Arthur Taggart died on 18 October 1992, in his 78th year.
He enlisted in October 1933, when he was 18 years old and was posted to the 4th Hussars, then still a mounted Cavalry Regiment.
In three years he had been appointed LCpl and at about the same time the Regiment had, inevitably, lost its horses, and by 1937 received Mk IVB light tanks. He was promoted to Corporal in early 1938, and Sergeant by the end of that year.
His service, even in his early period, was not without incident.

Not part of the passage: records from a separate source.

Lemma staged_from_ok l0 rank payloads cand :
  empty_ledger l0 -> staged_from l0 rank payloads cand -> ledger_ok cand /\ same_context l0 cand.
Proof.
  intros He (l & raws & rs & node & Hr & _ & _ & Hst).
  destruct (lreach_ok _ _ _ _ _ He Hr) as [Hok Hc].
  destruct (stage_ok _ _ _ _ _ _ _ Hok Hst) as [Hokc Hcc].
  split; [done|exact (same_context_trans _ _ _ Hc Hcc)].
Qed.

Lemma decode_receipts_spec payloads raws :
  decode_receipts payloads = Ok raws ->
  Forall2 (fun p raw => receipt_from_dict p = Ok raw) payloads raws.
Proof.
  revert raws. induction payloads as [|p ps IH]; intros raws; cbn [decode_receipts].
  { intros [= <-]. constructor. }
  destruct (receipt_from_dict p) as [raw|[m]] eqn:Hd; [|done].
  intros H. apply bind_Ok in H as (rest & Hr & [= <-]). constructor; auto.
Qed.

(** The rank's evidence is exactly what these payloads say: every receipt held was
    decoded from one of them, and every one of them fills its slot. *)
Definition evidence_of (rank : Z) (payloads : list value) (l : t B) : Prop :=
  (forall k r, dget k (by_slot l) = Some r -> Receipt.owner_rank r = Some rank ->
     exists p raw, p ∈ payloads /\ receipt_from_dict p = Ok raw /\ same_fields raw r) /\
  (forall p, p ∈ payloads -> exists raw k r, receipt_from_dict p = Ok raw /\
     attr "receipt_requirement_id" (raw_data raw) = VStr k /\
     dget k (by_slot l) = Some r /\ Receipt.owner_rank r = Some rank).

Lemma staged_evidence l0 rank payloads cand l :
  empty_ledger l0 -> staged_from l0 rank payloads cand -> ledger_ok l ->
  same_owned rank cand l -> evidence_of rank payloads l.
Proof.
  intros He Hst Hok Hown. destruct (staged_from_ok _ _ _ _ He Hst) as [Hokc _].
  destruct Hst as (l1 & raws & rs & node & Hr & Hd & Hf & Hst).
  destruct (lreach_ok _ _ _ _ _ He Hr) as [Hok1 _].
  destruct (stage_owned _ _ _ _ _ Hok1 Hst) as [Hfrom Hto].
  apply decode_receipts_spec in Hd. split.
  - intros k r Hg Ho.
    assert (dget k (owned rank (by_slot cand)) = Some r) as Hc
      by (rewrite <- Hown; by apply owned_lookup).
    apply Hfrom in Hc. apply list_elem_of_lookup in Hc as [i Hi].
    destruct (Forall2_lookup_r _ _ _ _ _ Hf Hi) as (raw & Hraw & Hsame).
    destruct (Forall2_lookup_r _ _ _ _ _ Hd Hraw) as (p & Hp & Hdec).
    exists p, raw. split; [by eapply list_elem_of_lookup_2|done].
  - intros p Hp. apply list_elem_of_lookup in Hp as [i Hi].
    destruct (Forall2_lookup_l _ _ _ _ _ Hd Hi) as (raw & Hraw & Hdec).
    destruct (Forall2_lookup_l _ _ _ _ _ Hf Hraw) as (r & Hr' & Hsame).
    destruct (Hto r) as [r' Hr2]; [by eapply list_elem_of_lookup_2|].
    rewrite <- Hown in Hr2. apply owned_lookup in Hr2 as [Hg Ho]; [|done].
    exists raw, (Receipt.receipt_requirement_id r), r'. split_and!; try done.
    destruct Hsame as [_ Hsame]. rewrite Hsame; [done|by field_in|done..].
Qed.
End RawLedger.
Lemma waits_commits l q rank w cand :
  waits_ok l (rank_jobs rank q) rank w -> JCommit rank cand ∈ q -> exists ps, staged_from l0 rank ps cand.
Proof.
  intros Hw Hin. assert (JCommit rank cand ∈ rank_jobs rank q) as Hj
    by (by apply list_elem_of_filter).
  assert (forall js, no_wait rank js -> JCommit rank cand ∈ js -> False) as Hno.
  { intros js Hn Hi. apply (proj1 (Forall_forall _ _) Hn) in Hi. cbn in Hi.
    by apply Z.eqb_neq in Hi. }
  destruct w as [f|]; cbn in Hw; [|exfalso; eauto]. destruct (if_phase f) as [|r| |r].
  - destruct Hw as (js1 & Hjs & Hn). rewrite Hjs in Hj.
    apply elem_of_app in Hj as [Hj|?%list_elem_of_singleton]; [exfalso; eauto|done].
  - destruct Hw as [Hn _]. exfalso; eauto.
  - destruct Hw as (cand' & Hjs & Hst). rewrite Hjs in Hj.
    apply list_elem_of_singleton in Hj as [= ->]. eauto.
  - destruct Hw as [Hn _]. exfalso; eauto.
Qed.

Lemma disciplined_commits h j : disciplined h -> j ∈ durable_pending h -> commits_staged j.
Proof.
  intros (l & _ & _ & Hw) Hin. destruct j; try done. eapply waits_commits; [apply Hw|done].
Qed.

(** The awaited mutation is the last of its rank. *)
Lemma waits_awaited l j js r w :
  awaits r j = true -> waits_ok l (j :: js) r w ->
  exists f, w = Some f /\ js = [] /\
    ((if_phase f = Staging /\ j = JStage r (if_receipts f)) \/
     (exists cand, if_phase f = Committing /\ j = JCommit r cand /\ staged_from l0 r (if_receipts f) cand)).
Proof.
  intros Ha. assert (forall js', no_wait r (j :: js') -> False) as Hno.
  { intros js' Hn. apply Forall_cons in Hn as [Hn _]. congruence. }
  destruct w as [f|]; cbn; [|by intros ?%Hno]. destruct (if_phase f) as [|res| |res] eqn:Hp.
  - intros (js1 & Hjs & Hn). destruct js1 as [|j1 js1]; cbn in Hjs.
    + injection Hjs as -> ->. exists f. eauto.
    + injection Hjs as <- _. by apply Hno in Hn.
  - by intros [?%Hno _].
  - intros (cand & [= -> ->] & Hst). exists f. split_and!; [done..|]. right. eauto.
  - by intros [?%Hno _].
Qed.

Lemma set_completed {A} (r : result durable_error A) h :
  ledger (completed r h) = ledger h /\ snapshots (completed r h) = snapshots h.
Proof. by destruct r. Qed.

Lemma disciplined_work io h : disciplined h -> disciplined (work io h).
Proof.
  intros Hd. pose proof (disciplined_commits h) as Hcs. pose proof Hd as (l & Hl & Hr & Hw).
  unfold HeadChannel.work. destruct (durable_pending h) as [|j q] eqn:Hq; [done|].
  set (h1 := set_durable q _ h).
  destruct (run_job_ledger io j h1 l Hl Hr) as (l' & Hl' & Hr' & Ho).
  { apply Hcs; [done|by left]. }
  exists l'. split; [done|]. split; [done|]. intros r.
  destruct (run_job_unworked canonical_hash ts io j h1) as [_ _ -> _ _ _ _ _]. cbn [durable_pending h1 set_durable].
  specialize (Hw r). rewrite rank_jobs_cons in Hw.
  destruct (decide (job_rank j = Some r)) as [Hj|Hj].
  2: { rewrite run_job_snapshots by (by left). apply (waits_same_owned l); [by apply Ho|done]. }
  destruct (awaits r j) eqn:Ha.
  - apply waits_awaited in Hw as (f & Hf & Hjs & [[Hp ->]|(cand & Hp & -> & Hst)]); [| |done]; rewrite Hjs;
      unfold run_job in Hl' |- *; change (ledger h1) with (ledger h) in *; rewrite Hl in Hl' |- *.
    + rewrite (proj2 (set_completed _ _)). cbn. rewrite lookup_alter_eq, Hf. cbn. split; [constructor|].
      intros c Hc. split; [done|]. by eapply (staged_result _ _ h1).
    + destruct (Ledger.commit_rank_snapshot _ _ _ _ _) as [l2 res] eqn:Hcm.
      rewrite (proj1 (set_completed _ _)) in Hl'. rewrite (proj2 (set_completed _ _)). cbn in Hl' |- *. injection Hl' as ->.
      rewrite lookup_alter_eq, Hf. cbn. split; [constructor|]. intros Hres. split; [done|].
      exists cand. split; [done|]. destruct (staged_from_ok _ _ _ _ _ _ He Hst) as [Hokc Hcc].
      destruct (lreach_context l Hr) as [Hok Hctx].
      destruct res as [[]|]; [|done]. eapply (commit_own canonical_hash ts); [exact Hok|exact Hokc| |exact Hcm].
      unfold same_context in *. intuition congruence.
  - rewrite run_job_snapshots by (by right). cbn. destruct (snapshots h !! r) as [f|]; cbn in *.
    2: by apply Forall_cons in Hw as [_ Hw].
    destruct (if_phase f) as [|res| |res].
    + destruct Hw as (js1 & Hjs & Hn). destruct js1 as [|j1 js1]; cbn in Hjs.
      * injection Hjs as -> _. cbn in Ha. by apply Z.eqb_neq in Ha.
      * injection Hjs as -> ->. apply Forall_cons in Hn as [_ Hn]. eauto.
    + destruct Hw as [Hn Hw]. apply Forall_cons in Hn as [_ Hn]. split; [done|]. by intros c [? _]%Hw.
    + destruct Hw as (cand & [= -> _] & _). cbn in Ha. by apply Z.eqb_neq in Ha.
    + destruct Hw as [Hn Hw]. apply Forall_cons in Hn as [_ Hn]. split; [done|]. by intros [? _]%Hw.
Qed.

#[local] Ltac head_fields :=
  cbn [durable_pending snapshots set_durable set_snapshots set_observations enqueue forget_snapshot
       drop_observations fail set_failures cancel_futures] in *.

(** Appending a mutation concerns its own rank only. *)
Lemma waits_enqueue l q j r w :
  job_rank j <> Some r -> waits_ok l (rank_jobs r q) r w -> waits_ok l (rank_jobs r (q ++ [j])) r w.
Proof. intros Hj. by rewrite rank_jobs_snoc, decide_False, app_nil_r. Qed.

Lemma disciplined_move who h h' : move who h h' -> disciplined h -> disciplined h'.
Proof.
  intros Hm Hd. pose proof Hd as (l & Hl & Hr & Hw). destruct Hm as [h h' Hq|j h _ Ha Hj Hn|h|rank o now h|
    rank h|rank f h _ _ Hn _ Hp|rank f cand h _ _ Hf Hp|rank f h _ Hf Hp|now rank f h _ Hf Hp|io h|
    rank h _ Hs|running what h]; try (by exists l); try (exists l; split; [done|]; split; [done|]).
  - destruct Hq. exists l. rewrite q_ledger, q_pending, q_snapshots. done.
  - intros r. head_fields. destruct (decide (job_rank j = Some r)) as [Hjr|]; [|by apply waits_enqueue].
    rewrite rank_jobs_snoc, decide_True by done. destruct Hj as [|Hj]; [congruence|].
    specialize (Hw r). rewrite (Hn r) in Hw |- * by congruence. by apply waits_none.
  - intros r. head_fields. rewrite lookup_insert. destruct (decide (rank = r)) as [->|Hne].
    2: { apply waits_enqueue; [cbn; congruence|done]. }
    rewrite rank_jobs_snoc, decide_True by done. cbn [waits_ok]. rewrite Hp. eexists. split; [done|].
    specialize (Hw r). by rewrite Hn in Hw.
  - intros r. head_fields. rewrite lookup_insert. destruct (decide (rank = r)) as [->|Hne].
    2: { apply waits_enqueue; [cbn; congruence|done]. }
    specialize (Hw r). rewrite Hf in Hw. cbn in Hw. rewrite Hp in Hw. destruct Hw as [_ Hw].
    destruct (Hw _ eq_refl) as (Hjs & cand' & [= <-] & Hst).
    rewrite rank_jobs_snoc, Hjs, decide_True by done. cbn [waits_ok]. cbn. eauto.
  - intros r. head_fields. rewrite lookup_delete. destruct (decide (rank = r)) as [->|Hne]; [|apply Hw].
    specialize (Hw r). rewrite Hf in Hw. by apply waits_settled in Hw.
  - intros r. head_fields. rewrite lookup_delete. destruct (decide (rank = r)) as [->|Hne]; [|apply Hw].
    specialize (Hw r). rewrite Hf in Hw. apply waits_settled in Hw; [done|].
    by destruct Hp as [-> | ->].
  - by apply disciplined_work.
  - intros r. head_fields. destruct (decide (rank = r)) as [->|Hne].
    + rewrite lookup_alter_eq. destruct Hs as [f ->]. cbn [fmap option_fmap option_map].
      apply waits_cancelled, no_wait_unawaited.
    + rewrite lookup_alter_ne, rank_jobs_unawaited by done. apply Hw.
  - intros r. specialize (Hw r). apply (waits_shutdown _ _ running) in Hw. head_fields.
    rewrite map_lookup_imap. by destruct (snapshots h !! r).
Qed.
(* ===== verification/HeadDemo.v ===== *)
(** A concrete head channel -- one rank, the plan and the binding store of the ledger's
    example, a constant digest -- on which the theorems' hypotheses are met: a snapshot
    accepted end to end, a lost rank, a full queue, a start in two phases, and
    a reconnection that brings back a superseded instance. *)

From S2P Require Import Prelude PyValue Atomic Json Envelopes Contracts Snapshots NodeChannel Session SessionProps Receipts ReceiptCodec ReceiptCodecProps Bindings BindingsProps Ledger LedgerProps HeadChannel HeadLedgerProps HeadChannelProps HeadMoves HeadProps HeadEvidence HeadStart HeadReconnect.

Import HeadChannel.
#[local] Existing Instance demo_store_class.

Definition demo_head_hash (_ : dict) : string := demo_digest.
Definition demo_coordinator : SessionCoordinator.t :=
  (SessionCoordinator.begin_registration (at_s 0)
     (SessionCoordinator.init demo_node_binding ControlLimits.default_limits)).1.
Abbreviation demo_run evs :=
  (run demo_head_hash demo_hash demo_utc evs (init 1 (Some demo_coordinator) (Some demo_empty))).

Definition demo_observation : value :=
  VDict [("schema_version", VInt Envelopes.SCHEMA_VERSION); ("deployment_id", VStr "dep-1");
    ("plan_hash", VStr demo_digest); ("generation", VInt 0); ("component_id", VStr "ray");
    ("instance_id", VStr "i1"); ("role", VStr "ray"); ("owner_scope", VStr "RANK");
    ("owner_rank", VInt 0); ("node_id", VStr "node0"); ("state", VStr "READY");
    ("sequence", VInt 1); ("observed_at", VFloat (at_s 5))].
Definition demo_payload : value := VDict (to_dict demo_head_hash demo_supervisor).
Definition demo_items : list value :=
  [VDict [("kind", VStr "receipt"); ("body", demo_payload)];
   VDict [("kind", VStr "observation"); ("body", demo_observation)]].
Definition demo_job_io : job_io := JobIo demo_io (fun _ => demo_io) (fun _ => demo_io).

(** Registration, a snapshot, its staging, its commit; the coroutine is about to end. *)
Definition demo_snapshot : list event :=
  [ERegister (at_s 1) 0 "node0" "inst"; ESnapshot 0 "snap" "hash" demo_items; EWork demo_job_io;
   EResume (at_s 2) (at_s 2) 0; EWork demo_job_io].
Definition demo_accepted : list event := demo_snapshot ++ [EResume (at_s 3) (at_s 3) 0].

Lemma receipt_roundtrip_witness :
  exists raw, receipt_from_dict demo_payload = Ok raw /\
    validate_raw demo_head_hash demo_utc raw [] [] = Ok (normal demo_supervisor).
Proof.
  apply (receipt_roundtrip demo_head_hash demo_utc demo_supervisor [] []).
  - unfold maps_ok, demo_supervisor, demo_rank_receipt. cbn. split_and!; try apply NoDup_nil_2. repeat constructor; set_solver.
  - vm_compute. reflexivity.
Defined.

Lemma first_failure_kept_witness :
  first_failure (demo_run ([EViolation 0 "bad frame"] ++ demo_snapshot))
  = Some (ProtocolViolation 0 "bad frame").
Proof.
  apply (first_failure_kept demo_head_hash demo_hash demo_utc 1 (Some demo_coordinator) (Some demo_empty)).
  vm_compute. reflexivity.
Defined.

Lemma projection_within_plan_witness :
  exists o, observed (demo_run demo_accepted) 0 ("ray", "i1") = Some o /\
    allowed_role 0 (ComponentObservation.component_id o) = Some (ComponentObservation.role o).
Proof.
  destruct (observed (demo_run demo_accepted) 0 ("ray", "i1")) as [o|] eqn:Ho; [|vm_compute in Ho; discriminate].
  exists o. split; [reflexivity|].
  destruct (projection_within_plan demo_head_hash demo_hash demo_utc 1 (Some demo_coordinator)
              (Some demo_empty) demo_accepted 0 ("ray", "i1")) as [_ H].
  apply (H o Ho). eauto.
Defined.

Lemma demo_resume :
  (resume demo_hash (at_s 3) (at_s 3) 0 (demo_run demo_snapshot)).2 = Ok (Some (true, accepted_snapshot)).
Proof. vm_compute. reflexivity. Qed.

Lemma snapshot_defines_rank_evidence_witness :
  exists h' l, resume demo_hash (at_s 3) (at_s 3) 0 (demo_run demo_snapshot)
               = (h', Ok (Some (true, accepted_snapshot))) /\
    ledger h' = Some l /\ is_Some (dget "rank0/node_supervisor" (Ledger.by_slot l)).
Proof.
  pose proof demo_resume as Hd.
  destruct (resume demo_hash (at_s 3) (at_s 3) 0 (demo_run demo_snapshot)) as [h' r] eqn:Hr.
  cbn [snd] in Hd. subst r.
  destruct (snapshot_defines_rank_evidence demo_head_hash demo_hash demo_utc demo_empty demo_empty_ok
              1 (Some demo_coordinator) demo_snapshot _ _ _ _ _ Hr) as (f & l & _ & Hl & _ & _ & Hs & _).
  exists h', l. split; [reflexivity|]. split; [exact Hl|exact Hs].
Defined.

(** The session of the rank is lost. *)
Lemma demo_loss :
  waiting 0 (demo_run demo_accepted) = false /\
  exists h, on_session_change (at_s 4) 0 false false (demo_run demo_accepted) = (h, Ok tt) /\
    (length (durable_pending h) <= 1)%nat.
Proof.
  split; [vm_compute; reflexivity|].
  assert ((on_session_change (at_s 4) 0 false false (demo_run demo_accepted)).2 = Ok tt /\
          length (durable_pending (on_session_change (at_s 4) 0 false false (demo_run demo_accepted)).1)
          = 1%nat) as [H1 H2] by (vm_compute; split; reflexivity).
  destruct (on_session_change _ _ _ _ _) as [h r]. cbn [fst snd] in H1, H2. subst r.
  exists h. split; [reflexivity|]. rewrite H2. apply le_n.
Qed.

Lemma lost_rank_evidence_revoked_witness :
  exists h, on_session_change (at_s 4) 0 false false (demo_run demo_accepted) = (h, Ok tt) /\
    let h' := run demo_head_hash demo_hash demo_utc [EWork demo_job_io] h in
    (is_Some (first_failure h') \/ exists l, ledger h' = Some l /\ unheld 0 l).
Proof.
  destruct demo_loss as (Hw & h & Hs & Hlen). exists h. split; [exact Hs|].
  destruct (lost_rank_evidence_revoked demo_head_hash demo_hash demo_utc demo_empty demo_empty_ok
    1 demo_coordinator demo_accepted (at_s 4) 0 h [EWork demo_job_io] Hw Hs) as (_ & _ & _ & H).
  - constructor; [discriminate|constructor].
  - exact Hlen.
  - destruct H as [Hf|(l & Hl & Hu & _)]; [left; exact Hf|right; exists l; split; [exact Hl|exact Hu]].
Defined.

(** 256 receipts fill the queue of this plan. *)
Definition demo_full : HeadChannel.t := demo_run (replicate 256 (EReceipt 0 demo_payload)).

Definition present {A} (o : option A) : bool := match o with Some _ => true | None => false end.

Lemma present_Some {A} (o : option A) : present o = true -> is_Some o.
Proof. destruct o; [eauto|discriminate]. Qed.

Lemma demo_full_state :
  present (coordinator demo_full) && present (ledger demo_full) && negb (durable_closed demo_full) &&
  (durable_limit demo_full <=? Z.of_nat (length (durable_pending demo_full))) = true.
Proof. vm_compute. reflexivity. Qed.

Lemma full_queue_loses_revocation_witness :
  (on_session_change (at_s 4) 0 false false demo_full).2 = Err QueueFull.
Proof.
  pose proof demo_full_state as [[[[c Hc]%present_Some Hl%present_Some]%andb_true_iff
    Hcl%negb_true_iff]%andb_true_iff Hfull%Z.leb_le]%andb_true_iff.
  destruct (full_queue_loses_revocation c (at_s 4) 0 demo_full Hc Hl Hcl Hfull) as (h1 & Hs & _).
  rewrite Hs. reflexivity.
Defined.

Definition demo_answer (operation : string) (_ : Z) : call (option dict) :=
  Returned (Some [("payload_version", VInt 1); ("operation", VStr operation);
                  ("status", VStr "SUCCEEDED"); ("ok", VBool true)]).
Definition demo_registered : HeadChannel.t :=
  demo_run (demo_accepted ++ [EAck (at_s 4) 0
    [("command_id", VStr "SNAPSHOT_ACCEPTED:0:snap"); ("snapshot_id", VStr "snap");
     ("complete_set_hash", VStr "hash"); ("status", VStr "SUCCEEDED"); ("ok", VBool true)]]).

Definition demo_head_phase : HeadChannel.t * bool :=
  start_head (Returned true) false (fun _ => Returned true) (demo_answer "START_HEAD") demo_registered.

Lemma demo_started_head :
  demo_head_phase.2 = true /\ started demo_head_phase.1 = false /\ expected_ranks demo_head_phase.1 = 1 /\
  (start_workers (fun _ => Returned true) (demo_answer "START_WORKER") demo_head_phase.1).2 = 0.
Proof. vm_compute. split_and!; reflexivity. Qed.

Lemma two_phase_start_witness :
  answered "START_HEAD" (fun _ => Returned true) (demo_answer "START_HEAD") 0 /\
  started (start_workers (fun _ => Returned true) (demo_answer "START_WORKER") demo_head_phase.1).1 = true.
Proof.
  destruct demo_started_head as (Hok & Hs & Hn & Hst).
  destruct demo_head_phase as [h1 ok] eqn:Hh. cbn [fst snd] in *. subst ok.
  destruct (start_workers (fun _ => Returned true) (demo_answer "START_WORKER") h1) as [h3 n] eqn:Hw.
  assert (1 <= expected_ranks h1) as Hn' by lia.
  destruct (two_phase_start (Returned true) false (fun _ => Returned true) (demo_answer "START_HEAD")
              demo_registered h1 true _ _ h1 h3 n Hh Hs Hn' Hw) as ([Hhead _] & _ & _ & _ & [Hstart _] & _).
  destruct (Hhead eq_refl) as (_ & _ & _ & Ha). split; [exact Ha|]. apply Hstart.
  cbn [snd] in Hst. lia.
Defined.

(** *** A superseded instance comes back *)

Definition demo_ray (instance : string) : value :=
  VDict (to_dict demo_head_hash (demo_rank_receipt "rank0/ray_head" "ray_head" "ray" instance)).

(** The rank's cache after a replacement of [node0:99] by [node0:100], in canonical order. *)
Definition demo_cache : list value :=
  [snapshot_item "observation" demo_observation;
   snapshot_item "receipt" demo_payload;
   snapshot_item "receipt" (demo_ray "node0:100"); snapshot_item "receipt" (demo_ray "node0:99")].
Definition demo_first : list value :=
  [snapshot_item "receipt" demo_payload; snapshot_item "receipt" (demo_ray "node0:99")].

Definition demo_ray_instance (h : HeadChannel.t (B := Store.t)) : option string :=
  l ← ledger h; r ← dget "rank0/ray_head" (Ledger.by_slot l); Some (Receipt.instance_id r).

(** The first snapshot, then the receipt of the replacement. *)
Definition demo_replaced : list event :=
  [ERegister (at_s 1) 0 "node0" "inst"; ESnapshot 0 "snap" "hash" demo_first; EWork demo_job_io;
   EResume (at_s 2) (at_s 2) 0; EWork demo_job_io; EResume (at_s 3) (at_s 3) 0;
   EReceipt 0 (demo_ray "node0:100"); EWork demo_job_io].
(** The connection is lost; the rank registers again and sends its cache. *)
Definition demo_returned : list event :=
  demo_replaced ++
  [ESession (at_s 4) 0 false false; EWork demo_job_io; ERegister (at_s 5) 0 "node0" "inst";
   ESnapshot 0 "snap-2" "hash" demo_cache; EWork demo_job_io; EResume (at_s 6) (at_s 6) 0;
   EWork demo_job_io].

Lemma demo_returns :
  demo_ray_instance (demo_run demo_replaced) = Some "node0:100" /\
  (resume demo_hash (at_s 7) (at_s 7) 0 (demo_run demo_returned)).2 = Ok (Some (true, accepted_snapshot)) /\
  demo_ray_instance (resume demo_hash (at_s 7) (at_s 7) 0 (demo_run demo_returned)).1 = Some "node0:99" /\
  (if_items <$> snapshots (demo_run demo_returned) !! 0) = Some demo_cache /\
  canonical_snapshot_items (H := DecimalFloat.ops) demo_cache = Ok demo_cache.
Proof. vm_compute. split_and!; reflexivity. Qed.

Lemma snapshot_restores_greatest_instance_witness :
  demo_ray_instance (demo_run demo_replaced) = Some "node0:100" /\
  exists h' l r, resume demo_hash (at_s 7) (at_s 7) 0 (demo_run demo_returned)
                 = (h', Ok (Some (true, accepted_snapshot))) /\
    ledger h' = Some l /\ dget "rank0/ray_head" (Ledger.by_slot l) = Some r /\
    Receipt.instance_id r = "node0:99".
Proof.
  destruct demo_returns as (Hbefore & Hd & Hafter & Hitems & Hcanon). split; [exact Hbefore|].
  destruct (resume demo_hash (at_s 7) (at_s 7) 0 (demo_run demo_returned)) as [h' r] eqn:Hr.
  cbn [fst snd] in Hd, Hafter. subst r.
  destruct (snapshots (demo_run demo_returned) !! 0) as [f|] eqn:Hf; [|discriminate Hitems].
  assert (if_items f = demo_cache) as Hi by (injection Hitems as Hi; exact Hi). rewrite <- Hi in Hcanon.
  destruct (snapshot_restores_greatest_instance demo_head_hash demo_hash demo_utc demo_empty demo_empty_ok
    1 (Some demo_coordinator) demo_returned _ _ _ _ _ f Hr Hf Hcanon) as (l & Hl & H).
  destruct (H (demo_ray "node0:99") "rank0/ray_head" "node0:99") as (r & Hg & _).
  - rewrite Hi. apply list_elem_of_In. vm_compute. tauto.
  - reflexivity.
  - reflexivity.
  - exists h', l, r. split; [reflexivity|]. split; [exact Hl|]. split; [exact Hg|].
    unfold demo_ray_instance in Hafter. rewrite Hl in Hafter. cbn [mbind option_bind] in Hafter.
    rewrite Hg in Hafter. injection Hafter as Hx. exact Hx.
Defined.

He was involved in the Dunkirk evacuation (for some unknown reason, for the Regiment was in Leicestershire!) and in helping to haul survivors into a launch; he himself was pulled overboard and only with difficulty pulled back aboard. He was safely evacuated on 2 June 1940.
He was back with the Regiment when it was billeted on Newmarket racecourse in August 1940, and recalls the crash of an RAF Blenheim onto the racecourse. Its crew escaped before the plane exploded, but the Troop Sergeant and crew in the vehicle next to his were killed.
He embarked with the Regiment in November 1940 and disembarked at the Suez Canal in January 1941.
By the end of February, the Regiment was fully equipped and basically trained for desert warfare; in March, as part of an expeditionary force of 60,000 men, it was sent to Greece!
The disastrous campaign (known euphorically by the politicians as a “daring venture”) was virtually over by the end of April, with the Regiment decimated by overwhelming enemy forces.
Arthur Taggart was with ‘HQ’ Squadron, which was ordered to evacuate on 25 April.
They were fortunate to find boats and set out for Crete. Their boats were bombed and sunk; some men were drowned, but the majority of this small party was picked up by a destroyer. Taggart himself recorded that he saved a Chief Petty Officer from drowning, and was rewarded with a Turkish currency note (value unspecified!) which he retained all his life.
He was then appointed A/D/W02 as SSM of ‘HQ’ Squadron which saw some action in Crete before sailing to Alexandria, which was reached on 10 May.
He was one of 159 ORs who survived capture or death in the campaign.
He became a W/S SQMS in October 1941 and after the reforming and re-equipping of the Regiment, he took part in the confused fighting in the Western Desert from the Knightsbridge/Tobruk area back to Alamein, and after that crucial battle, back to beyond Knightsbridge.
But with the move of the Regiment to the more peaceful environment of Cyprus in January 1943, he became disenchanted with what he called “the rest” and applied for a transfer.
He was posted to GHQ Cairo and from there to “Force 133” of the S.O.E. in Palestine.
Here he dabbled in such varied and exotic planning projects as sabotage, limpet mines, dropping sappers behind enemy lines and the transportation of 1000 mules
for partisans in Albania.
After the end of the war, he arrived home before the Regiment, and in March 1946 applied for release to the Army Reserve, only to rejoin the Colours, reverting to the rank of Sergeant, 8 months later, on 11 Nov 1946. He spent the next 9 years at Mons OCS as SSgt i/c Wireless Instruction.
He returned to 4H in June 1954 at Hohne, as SQMS of ‘HQ’ Squadron, and one year later was posted to the 4H Affiliated Regiment, the Shropshire Yeomanry, with promotion to WO2.
He was Permanent Staff Instructor and SSM of ‘A’ Squadron at Wellington for his last 2 years in the Army, before retirement in April 1957.
After working for the next 22 years as a civil servant, he retired to his house near Chester and then became a British Legion Steward and Secretary/Treasurer of the area “Dunkirk Veterans’ Association”, for whom he organised pilgrimages to the battlefields in France; outings; dinners and dances etc., until ill-health cut short his activities.
He had served for 23 years with the Colours, with remarkable loyalty to the Regiment.
His command of troops was always firm, but without aggression, and perhaps somewhat unusual was his reputation for ‘kindness’, not perhaps a characteristic immediately associated with “Sergeant Major”.